Talks

Vancouver Institute for Social Research: Amy Kazymerchyk

November 24, 2014
7:00PM

The Vancouver Institute for Social Research (VISR) is an independent, para-academic, graduate-level, theory-based free school that began in Feb. 2013. Our intent is to move beyond the borders of the traditional university and to open up a more accessible platform in the city for the engaged discussion of critical theory.

 

The Institute’s third session, which will be organized around the theme of “Aesthetics and Politics,” will be held from Sept – Dec, 2014. Once a week on Monday evenings from 7-9 pm at the Or Gallery (555 Hamilton Street), we will be inviting professors to present on topics of their choice over this period.

 

Though we have an operational budget of $0, the seminars will be free to the public.
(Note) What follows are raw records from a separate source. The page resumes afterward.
(** * Mistral with-items engine and executor RPC endpoint

    A shallow embedding of [mistral/workflow/with_items.py] and of
    [ExecutorServer.run_action] from [mistral/executors/executor_server.py].

    Python lists and dicts are mutable objects that several names may refer
    to, and [get_output] works on a shallow copy of the task output, so the
    embedding keeps an explicit object store: a value is an atom or a
    reference, and every function of the source is a computation over the
    store that either returns or raises a Python exception. *)

From Stdlib Require Import ZArith Lia Ascii.
From stdpp Require Import base list strings.

(** ** Values, objects and the store *)

Abbreviation loc := nat.

(** An atom or a reference to a list or dict object. *)
Inductive value : Type :=
| VNone
| VBool (b : bool)
| VInt (z : Z)
| VStr (s : string)
| VRef (l : loc).

(** A dict is kept as the list of its entries in iteration order, so that
    [keys()[0]] and [values()[0]] are the head of that list.  Keys are
    strings (variable names, publish keys, task names). *)
Definition dict := list (string * value).

Inductive obj : Type :=
| OList (items : list value)
| ODict (entries : dict).

(** The store: object [l] lives at index [l]; allocation appends. *)
Abbreviation heap := (list obj).

Inductive exn : Type :=
| AttributeError
| KeyError
| IndexError
| TypeError
| InputException.

Fixpoint dict_get (k : string) (d : dict) : option value :=
  match d with
  | [] => None
  | (k', v) :: d' => if String.eqb k k' then Some v else dict_get k d'
  end.

(** [d[k] = v]: overwrite the entry of [k] in place, or add a new entry. *)
Fixpoint dict_set (k : string) (v : value) (d : dict) : dict :=
  match d with
  | [] => [(k, v)]
  | (k', v') :: d' =>
      if String.eqb k k' then (k, v) :: d' else (k', v') :: dict_set k v d'
  end.
(** * exp: the command-line front-end, embedded in Rocq

    The development follows the three source files of the CLI:
    the program module (commander extensions [allowOffline],
    [allowNonInteractive], [asyncAction], [asyncActionProjectDir], the entry
    point [runAsync] and the update checker [checkForUpdateAsync]), and the
    two command modules [commands/login.js] and [commands/publish.js].

    JavaScript values are modelled by the small types the code inspects,
    asynchronous functions by a state-and-exception monad over the process
    state (what was printed, which collaborator was called, the global
    configuration flags), and the collaborators (xdl, commander, the
    accounts and sendTo modules) by an oracle record that gives the outcome
    of each call. *)

From stdpp Require Import base list strings pretty.
From Stdlib Require Import ZArith Lia Ascii Sorted.


Open Scope Z_scope.

(** ** Terminal text

    [crayon] wraps a string in a colour; the terminal sinks receive either a
    plain string or a painted one. *)

Inductive Style := red | green | grey | underline.

Inductive Text :=
| Plain (s : string)
| Paint (c : Style) (t : Text)
| Cat (t1 t2 : Text).

Fixpoint plain_of (t : Text) : string :=
  match t with
  | Plain s => s
  | Paint _ t => plain_of t
  | Cat t1 t2 => plain_of t1 +:+ plain_of t2
  end.

Fixpoint painted (t : Text) : bool :=
  match t with
  | Plain _ => false
  | Paint _ _ => true
  | Cat t1 t2 => painted t1 || painted t2
  end.

(** ** The progress bar of the [progress] package

    [new ProgressBar(fmt, {total: 100, ...})] starts at [curr = 0] with
    [complete] unset; [tick(len)] adds [len] to [curr] and sets [complete]
    once [curr] has reached [total]. *)

Module ProgressBar.

Record t := mk { curr : Z; total : Z; complete : bool }.

Definition new (total : Z) : t :=
  {| curr := 0; total := total; complete := false |}.

Definition tick (len : Z) (b : t) : t :=
  let c := curr b + len in
  {| curr := c;
     total := total b;
     complete := if total b <=? c then true else complete b |}.

End ProgressBar.

(** ** The log-multiplexing sink of [asyncActionProjectDir]

    The callbacks given to [PackagerLogsStream] close over the variable
    [bar]; [log.setBundleProgressBar] keeps a second reference to the same
    object.  Bars live in a store and both references are indices into it. *)

Module LogSink.

Record state := mk {
  bars : list ProgressBar.t;          (* the objects created so far *)
  bar : option nat;                   (* the closure variable [bar] *)
  bundleProgressBar : option nat;     (* the reference held by [log] *)
  printed : list Text                 (* lines given to [log] *)
}.

Definition init : state :=
  {| bars := []; bar := None; bundleProgressBar := None; printed := [] |}.

(** [onStartBuildBundle] *)
Definition onStartBuildBundle (s : state) : state :=
  let r := length (bars s) in
  {| bars := bars s ++ [ProgressBar.new 100];
     bar := Some r;
     bundleProgressBar := Some r;
     printed := printed s |}.

Definition tick_at (r : nat) (len : Z) (s : state) : state :=
  match bars s !! r with
  | Some b =>
      {| bars := <[r := ProgressBar.tick len b]> (bars s);
         bar := bar s;
         bundleProgressBar := bundleProgressBar s;
         printed := printed s |}
  | None => s
  end.

(** [onProgressBuildBundle] *)
Definition onProgressBuildBundle (percent : Z) (s : state) : state :=
  match bar s with
  | None => s
  | Some r =>
      match bars s !! r with
      | None => s
      | Some b =>
          if ProgressBar.complete b then s
          else
            let ticks := percent - ProgressBar.curr b in
            if 0 <? ticks then tick_at r ticks s else s
      end
  end.

(** [onFinishBuildBundle]: [err] is the truthiness of the first argument,
    the two dates are in milliseconds. *)
Definition onFinishBuildBundle (err : bool) (startTime endTime : Z)
    (s : state) : state :=
  let s1 :=
    match bar s with
    | Some r =>
        match bars s !! r with
        | Some b =>
            if ProgressBar.complete b then s
            else tick_at r (100 - ProgressBar.curr b) s
        | None => s
        end
    | None => s
    end in
  match bar s1 with
  | Some _ =>
      {| bars := bars s1;
         bar := None;
         bundleProgressBar := None;
         printed :=
           printed s1 ++
           [if err then Paint red (Plain "Failed building JavaScript bundle.")
            else Paint green
                   (Plain ("Finished building JavaScript bundle in "
                           +:+ pretty (endTime - startTime) +:+ "ms."))] |}
  | None => s1
  end.

(** The position of the bar the closure currently refers to. *)
Definition position (s : state) : Z :=
  match bar s with
  | Some r =>
      match bars s !! r with
      | Some b => ProgressBar.curr b
      | None => 0
      end
  | None => 0
  end.

(** A run of progress notifications, and what each of them added to the
    position. *)
Fixpoint progress (ps : list Z) (s : state) : state :=
  match ps with
  | [] => s
  | p :: ps => progress ps (onProgressBuildBundle p s)
  end.

Fixpoint advances (ps : list Z) (s : state) : list Z :=
  match ps with
  | [] => []
  | p :: ps =>
      let s' := onProgressBuildBundle p s in
      (position s' - position s) :: advances ps s'
  end.

Definition sumZ (l : list Z) : Z := fold_right Z.add 0 l.

(** The position of a bar that has just been created. *)
Definition p0 : Z := ProgressBar.curr (ProgressBar.new 100).

(** The closure variable refers to bar [r] of total 100, standing at [c],
    which is flagged complete only once it has reached its total. *)
Definition tracks (r : nat) (c : Z) (s : state) : Prop :=
  exists b,
    bar s = Some r /\ bars s !! r = Some b /\
    ProgressBar.total b = 100 /\ ProgressBar.curr b = c /\
    (ProgressBar.complete b = true <-> 100 <= c).

End LogSink.
(** * Escapade Locale: query orchestration and grounded result resolution

    A shallow embedding of [src/App.tsx] (the [App] component: its state,
    [handleSearch], and the rendering of the result and of the grounding
    chunks) and of [src/services/geminiService.ts] ([searchActivities]),
    followed by the properties of the specification that were checked
    against them.

    Conventions of the embedding.
    - TypeScript's static types are followed: an interface becomes a record,
      an optional member or a [T | null] becomes an [option], and [any]
      becomes a dynamically typed JavaScript value ([JS.value]).
    - An [async] function is a tree of effects ([Async.prog]) that is
      suspended at its [await] and resumed by the settlement of the awaited
      promise; exceptions, [try]/[catch]/[finally] and React's state setters
      are constructors or combinators of that tree.
    - Strings are byte strings holding the UTF-8 encoding of the source text. *)

From Stdlib Require Import String ZArith List Bool Lia SpecFloat DecimalString.
From stdpp Require Import base option list strings.

#[local] Open Scope string_scope.
#[local] Set Warnings "-register-all".

(* ===================================================================== *)
(** ** JavaScript values, truthiness, property access                     *)
(* ===================================================================== *)

Module JS.

(** A Number is an IEEE 754 double: a signed zero, a signed infinity, NaN,
    or a sign, a mantissa and an exponent. *)
Definition number : Type := spec_float.

(** The values a parsed JSON payload can hold, plus [undefined]. *)
Inductive value : Type :=
| VUndefined
| VNull
| VBool (b : bool)
| VNum (n : number)
| VStr (s : string)
| VArr (elems : list value)
| VObj (props : list (string * value)).

(** What a [throw] or a rejected promise carries. *)
Inductive exn : Type :=
| TypeError (message : string)
| Thrown (v : value).

(** An expression either throws or yields a value. *)
Definition completion (A : Type) : Type := exn + A.

Definition throw {A : Type} (e : exn) : completion A := inl e.

#[global] Instance completion_ret : MRet completion := fun A a => inr a.

#[global] Instance completion_bind : MBind completion := fun A B f m =>
  match m with
  | inl e => inl e
  | inr a => f a
  end.

#[global] Instance completion_fmap : FMap completion := fun A B f m =>
  match m with
  | inl e => inl e
  | inr a => inr (f a)
  end.

(** ToBoolean on numbers: [+0], [-0] and [NaN] are falsy. *)
Definition number_truthy (n : number) : bool :=
  match n with
  | S754_zero _ | S754_nan => false
  | S754_infinity _ | S754_finite _ _ _ => true
  end.

(** ToBoolean on strings: only the empty string is falsy. *)
Definition string_truthy (s : string) : bool :=
  match s with
  | EmptyString => false
  | String _ _ => true
  end.

(** ToBoolean. *)
Definition truthy (v : value) : bool :=
  match v with
  | VUndefined | VNull => false
  | VBool b => b
  | VNum n => number_truthy n
  | VStr s => string_truthy s
  | VArr _ | VObj _ => true
  end.

(** [a || b] on strings. *)
Definition or_string (a : string) (b : string) : string :=
  if string_truthy a then a else b.

(** [a || b] where [a] has type [string | undefined]. *)
Definition or_optional_string (a : option string) (b : string) : string :=
  match a with
  | Some s => or_string s b
  | None => b
  end.

Fixpoint lookup_prop (key : string) (props : list (string * value)) : value :=
  match props with
  | [] => VUndefined
  | (k, v) :: rest => if String.eqb k key then v else lookup_prop key rest
  end.

(** The own data property [key] of a value that is neither [undefined]
    nor [null], for the names the program reads ([maps], [web], [uri],
    [title]): an object yields its property or [undefined]; none of those
    names is a built-in property of an array, a string, a number or a
    boolean, which therefore yield [undefined]. *)
Definition member (v : value) (key : string) : value :=
  match v with
  | VObj props => lookup_prop key props
  | _ => VUndefined
  end.

(** [v.key]: reading a property of [undefined] or [null] throws a
    TypeError. *)
Definition get (v : value) (key : string) : completion value :=
  match v with
  | VUndefined =>
      throw (TypeError ("Cannot read properties of undefined (reading '" ++ key ++ "')"))
  | VNull =>
      throw (TypeError ("Cannot read properties of null (reading '" ++ key ++ "')"))
  | _ => mret (member v key)
  end.

(** [`${n}`] for an integer-valued number (below 10^21 in magnitude, where
    Number::toString is the decimal numeral). *)
Definition Number_toString (n : Z) : string :=
  NilZero.string_of_int (Z.to_int n).
Lemma py_round_nonpos (x : Q) : (x <= 0)%Q -> py_round x <= 0.
Proof.
  intro Hx. unfold py_round.
  pose proof (Qfloor_le x) as Hlo.
  assert (Hf : Qfloor x <= 0).
  { change 0 with (Qfloor 0). apply Qfloor_resp_le, Hx. }
  destruct (Qcompare_spec (x - inject_Z (Qfloor x)) (1 # 2)) as [E|L|G].
  - assert (Hneg : Qfloor x < 0).
    { apply Z.lt_nge. intro H0. assert (Qfloor x = 0) as E0 by lia.
      rewrite E0 in E. change (inject_Z 0) with 0%Q in E. lra. }
    destruct (Z.even (Qfloor x)); lia.
  - exact Hf.
  - assert (Hneg : Qfloor x < 0).
    { apply Z.lt_nge. intro H0. assert (Qfloor x = 0) as E0 by lia.
      rewrite E0 in G. change (inject_Z 0) with 0%Q in G. lra. }
    lia.
Qed.

Lemma round2_sign (x : Q) :
  ((0 <= x)%Q -> (0 <= round2 x)%Q) /\ ((x <= 0)%Q -> (round2 x <= 0)%Q).
Proof.
  unfold round2, Qle; simpl. split; intro H.
  - assert (0 <= py_round (x * (100 # 1))).
    { apply py_round_nonneg. apply Qmult_le_0_compat; [exact H | discriminate]. }
    lia.
  - assert (py_round (x * (100 # 1)) <= 0).
    { apply py_round_nonpos.
      setoid_replace 0%Q with (0 * (100 # 1))%Q by reflexivity.
      apply Qmult_le_compat_r; [exact H | discriminate]. }
    lia.
Qed.

Lemma minutes_between_sign (start_dt end_dt : Timestamp) :
  (start_dt <= end_dt -> (0 <= minutes_between start_dt end_dt)%Q) /\
  (end_dt <= start_dt -> (minutes_between start_dt end_dt <= 0)%Q).
Proof.
  unfold minutes_between.
  assert (E : (inject_Z (end_dt - start_dt) / inject_Z ns_per_second / (60 # 1)
               == inject_Z (end_dt - start_dt) * (1 # 60000000000))%Q).
  { unfold Qdiv. rewrite <- Qmult_assoc. reflexivity. }
  rewrite E. split; intro H.
  - apply Qmult_le_0_compat; [|discriminate].
    change 0%Q with (inject_Z 0). rewrite <- Zle_Qle. lia.
  - setoid_replace 0%Q with (0 * (1 # 60000000000))%Q by reflexivity.
    apply Qmult_le_compat_r; [|discriminate].
    change 0%Q with (inject_Z 0). rewrite <- Zle_Qle. lia.
Qed.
All professors will be offering their services on a voluntary basis.

 

Organized by the East Vancouver Young Hegelians
Chapter 13 (Negating the Negation Faction)

 

Amy Kazymerchyk — Surface Tension: Up Against a [White] Wall

 

In states of illness, pain, delirium or trauma, infallibility is often suspended. Perceptual and sensorial systems may distort. Emotion and intuition may become highly sensitive or muted. Cognition may slack. The capacity to view, annunciate or gesture may be halted or restrained. One’s relation to aesthetic, social and political spheres (shaken by the trembling of others) are often ruptured, or severed even. In convalescence (singular and collective), the last infallible is the wall: the bedroom wall– the hospital wall–the prison wall–the analyst’s wall–the military wall–the wall of language–the gallery wall. Surface Tension will consider experience (visual, ideological, rhetorical, reflexive, kinetic) up against these walls.

Participant Bios

Amy Kazymerchyk is the curator of SFU Galleries Audain Gallery. She has programmed for VIVO Media Arts Centre, the Signal + Noise Media Arts Festival, Vancouver Queer Film Festival and DIM Cinema at The Cinematheque. Amy has contributed to Artist-Run Culture in Vancouver in numerous capacities and continues to support both institutional and non-institutional artist run initiatives and projects.